### What you will do
Please write out, exactly as given, every line of the entries below up to and including the line with "root mean square".

**** Provided entries

(* ===== verification/Estimators.v ===== *)
(** The integer latency estimators of libs/masa-core/src/latency_estimator/:
    the moving average (ewma.rs), the percentile window (histogram.rs) and the
    root mean square with its integer square root (rms.rs). *)
From S2P Require Export Prelude.
From stdpp Require Import sorting.

Definition wrap128 (z : Z) : Z := (z mod (u128_max + 1))%Z.

Lemma wrap128_small z : (0 ≤ z ≤ u128_max)%Z → wrap128 z = z.
Proof. intros Hz. apply Z.mod_small. ulia. Qed.

(** mod.rs: an estimator is fed values and asked for an estimate. *)
Class LatencyEstimator (E : Type) := {
  track : E → Z → outcome E;
  can_estimate : E → bool;
  estimate : E → outcome Z;
}.

(** Feed a list of values, oldest first. *)
Definition track_all {E} `{LatencyEstimator E} (e : E) (samples : list Z) : outcome E :=
  foldl (λ e v, e ← e; track e v) (Ret e) samples.

Lemma track_all_snoc {E} `{LatencyEstimator E} (e : E) samples v :
  track_all e (samples ++ [v]) = (e ← track_all e samples; track e v).
Proof. unfold track_all. by rewrite foldl_app. Qed.

(** ** Exponentially weighted moving average *)

Module Ewma.

Record LatencyEwma := MkEwma { alpha_num : Z; alpha_den : Z; ewma : Z; has_sample : bool }.

Definition new (alpha_num alpha_den : Z) : outcome LatencyEwma :=
  if decide (0 < alpha_num < alpha_den)%Z then Ret (MkEwma alpha_num alpha_den 0 false) else Panic.

Definition default_ewma : outcome LatencyEwma := new 1 8.

#[export] Instance estimator : LatencyEstimator LatencyEwma := {|
  track self value :=
    if has_sample self then
      let new_ewma := (wrap128 (wrap128 (alpha_num self * value)
                         + wrap128 (wrap64 (alpha_den self - alpha_num self) * ewma self))
                       / alpha_den self)%Z in
      Ret (MkEwma (alpha_num self) (alpha_den self) (wrap64 new_ewma) true)
    else Ret (MkEwma (alpha_num self) (alpha_den self) value true);
  can_estimate self := has_sample self;
  estimate self := Ret (ewma self);
|}.

(** The weighted mean of the value and the old average, rounded down. *)
Definition blend (n d value old : Z) : Z := ((n * value + (d - n) * old) / d)%Z.

Lemma blend_between n d v e lo hi :
  (0 < n < d)%Z → (lo ≤ v ≤ hi)%Z → (lo ≤ e ≤ hi)%Z → (lo ≤ blend n d v e ≤ hi)%Z.
Proof.
  intros Hn Hv He. unfold blend. split.
  - apply Z.div_le_lower_bound; nia.
  - apply Z.div_le_upper_bound; nia.
Qed.

Lemma blend_approaches n d v e :
  (0 < n < d)%Z → (d * Z.abs (blend n d v e - v) < (d - n) * Z.abs (e - v) + d)%Z.
Proof.
  intros Hn. unfold blend. pose proof (Z.div_mod (n * v + (d - n) * e) d ltac:(lia)) as Hd.
  pose proof (Z.mod_pos_bound (n * v + (d - n) * e) d ltac:(lia)) as Hm. nia.
Qed.

Lemma track_blend n d e v :
  (0 < n < d)%Z → is_u64 d → is_u64 e → is_u64 v →
  track (MkEwma n d e true) v = Ret (MkEwma n d (blend n d v e) true).
Proof.
  intros Hn Hd He Hv. cbn. pose proof (blend_between n d v e 0 u64_max Hn Hv He) as Hb.
  rewrite (wrap64_small (d - n)) by ulia.
  rewrite (wrap128_small (n * v)), (wrap128_small ((d - n) * e)) by (unfold is_u64, u64_max, u128_max in *; nia).
  rewrite wrap128_small by (unfold is_u64, u64_max, u128_max in *; nia).
  by rewrite wrap64_small.
Qed.

(** The moving average never overflows. From the second value on, each
    value [v] replaces the estimate [e] by their weighted mean rounded down,
    so the estimate stays between the least and the greatest value seen and
    its distance to [v] shrinks by the factor [1 - alpha], up to the rounding. *)
Theorem ewma_tracks n d e0 samples :
  new n d = Ret e0 → is_u64 d → Forall is_u64 samples →
  ∃ e, track_all e0 samples = Ret e ∧ can_estimate e = bool_decide (samples ≠ []) ∧
    (∀ lo hi, samples ≠ [] → Forall (λ v, lo ≤ v ≤ hi)%Z samples → (lo ≤ ewma e ≤ hi)%Z) ∧
    (∀ v, is_u64 v → samples ≠ [] → ∃ e', track e v = Ret e' ∧ estimate e' = Ret (blend n d v (ewma e)) ∧
       (d * Z.abs (ewma e' - v) < (d - n) * Z.abs (ewma e - v) + d)%Z).
Proof.
  unfold new. case_decide as Hn; [|done]. intros [= <-] Hd Hs.
  enough (∃ x, track_all (MkEwma n d 0 false) samples = Ret (MkEwma n d x (bool_decide (samples ≠ []))) ∧
    (∀ lo hi, samples ≠ [] → Forall (λ v, lo ≤ v ≤ hi)%Z samples → (lo ≤ x ≤ hi)%Z)) as (x & Ht & Hx).
  { eexists. split; [done|]. cbn [can_estimate ewma estimator has_sample]. split_and!; [done..|].
    intros v Hv Hne. rewrite bool_decide_true by done. exists (MkEwma n d (blend n d v x) true).
    split; [|split; [done|by apply blend_approaches]].
    apply track_blend; try done. by apply (Hx 0%Z u64_max). }
  induction samples as [|v samples IH] using rev_ind; [by eexists|].
  apply Forall_app in Hs as [Hs [Hv _]%Forall_cons]. destruct (IH Hs) as (x & Ht & Hx).
  rewrite track_all_snoc, Ht. cbn [mbind outcome_bind]. rewrite (bool_decide_true (_ ++ _ ≠ [])) by (by destruct samples).
  destruct (decide (samples = [])) as [->|Hne].
  - exists v. split; [done|]. intros lo hi _ [_ [? _]%Forall_cons]%Forall_app. done.
  - rewrite bool_decide_true by done. exists (blend n d v x). split.
    + apply track_blend; try done. by apply (Hx 0%Z u64_max).
    + intros lo hi _ [? [? _]%Forall_cons]%Forall_app. apply blend_between; auto.
Qed.

Lemma ewma_tracks_witness :
  ∃ e, track_all (MkEwma 1 2 0 false) [100; 200]%Z = Ret e ∧ ewma e = 150%Z ∧ (100 ≤ ewma e ≤ 200)%Z.
Proof.
  destruct (ewma_tracks 1 2 (MkEwma 1 2 0 false) [100; 200]%Z) as (e & Ht & _ & Hb & _);
    [done|decided|decided|].
  exists e. split; [done|]. split; [by vm_compute in Ht; injection Ht as <-|].
  apply Hb; [done|decided].
Defined.
End Ewma.

(** ** Percentiles over a window *)

Module Histogram.

Definition PERCENTILE : nat := 50.

Record LatencyDistribution := MkDist {
  name : string;
  capacity : nat;
  cur_queue : list Z;
  prev_queue : list Z;
  mean : Z;
  percentiles : list Z;
}.

Definition new (name : string) (capacity : nat) : outcome LatencyDistribution :=
  if decide (100 ≤ capacity) then Ret (MkDist name capacity [] [] 0 []) else Panic.

Definition default_dist : outcome LatencyDistribution := new "" 512.

(** [sum] wraps; [values[idx]] panics out of range. *)
Definition update (self : LatencyDistribution) : outcome LatencyDistribution :=
  let values := merge_sort Z.le (prev_queue self ++ cur_queue self) in
  let sum := foldl (λ s v, wrap64 (s + v)) 0%Z values in
  if decide (length values = 0) then Panic else
  ps ← foldl (λ ps i, ps ← ps; v ← expect_some (values !! ((length values * i) `div` 100)); Ret (ps ++ [v]))
         (Ret []) (seq 0 100);
  Ret (MkDist (name self) (capacity self) (cur_queue self) (prev_queue self)
         (sum / Z.of_nat (length values))%Z ps).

********

### Exercise response
(* ===== verification/Estimators.v ===== *)
(** The integer latency estimators of libs/masa-core/src/latency_estimator/:
    the moving average (ewma.rs), the percentile window (histogram.rs) and the
    root mean square with its integer square root (rms.rs). *)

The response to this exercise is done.